What tires me, what is stressful is not trusting that everything is okay, and everything will be okay. Learning that “even when I’m not okay, I’m okay.” Yes, I can see that. There is something below the whole process that hums along, that is okay. Be quiet enough to recognize that place, act from that place.
A congregation member recently remarked that it is difficult enough to accept some things, particularly difficulties, let alone to actually welcome them. Yet what a load off if we can just open the door every day and say welcome, regardless of what is knocking. That can certainly lead to an end of suffering. At the same time, it doesn’t work to use welcome as an exercise or strategy because we think then life will be easier. (A begrudging, “Hey, I don’t like you, but welcome, since welcome will help to reduce the stress.”)
My teacher, Rev. Master Daishin Morgan, recently said to me that acceptance is much deeper than resignation or accommodation. This keeps floating through my mind. I can almost reach it. I tend to look at things in a practical way, acceptance as a way to “manage my life,” to convince myself that everything is fine. I understand this is not what is meant. A deep acceptance or welcome arises from a ground of sufficiency, a trust that we already have what we seek. It is not as if we need to “find” welcome; it is always with us, we are just asked to open the door.

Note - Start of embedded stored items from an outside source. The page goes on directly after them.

(** * SoPlex: LU basis solver, semi-sparse vectors and the rational
      refinement driver, embedded in Rocq.

    The development follows the C++ sources function by function:
    - [ssvector.h] / [ssvector.cpp]      -> [Module SSVector], [Module SSVectorOps],
                                            [Module SetupAssign]
    - [slufactor.cpp]                    -> [Module SLUFactor], [Module Reload]
    - [soplex/solverational.hpp]         -> [Module Refinement], [Module Transform],
                                            [Module Stable], [Module Violation],
                                            [Module Lifting], [Module Equality],
                                            [Module Recovery], [Module Correction],
                                            [Module Feasibility]
    - [lprow.cpp]                        -> [Module RowSides]
    - [spxbounds.cpp]                    -> [Module DualBounds]

    Numbers.  [Rational] is the exact rational type of the driver and is
    embedded as [Q].  [Real] (a C [double]) is embedded as [Q] as well: every
    finite double is a rational, comparisons and stores are exact, and the
    places where the machine rounds (sums and products in the axpy kernels,
    the conversion [R(.)] from [Rational]) are taken as parameters of the
    sections that use them, so that nothing proved below depends on how the
    rounding is done.  [Q] is a setoid: C++ [==] on numbers is [Qeq_bool]. *)

From stdpp Require Import base list.
From Stdlib Require Import QArith Qabs Qminmax Qround Qpower Lia Lqa.

#[local] Open Scope Q_scope.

So perhaps at this moment I cannot welcome, and I just want to stay in bed and listen to the rain and comfort myself. Good. See that desire and bow to it. I don’t need to follow. And perhaps tomorrow, bit-by-bit I can welcome with a lightness. Hello, what’s up today? Good. See that and be thankful for the teaching. I have learned more about suffering and the cessation of suffering by watching the consequences of being batted back and forth by circumstances like a ping pong ball. It’s the “mess” in our lives that teaches us, when we are ready to listen.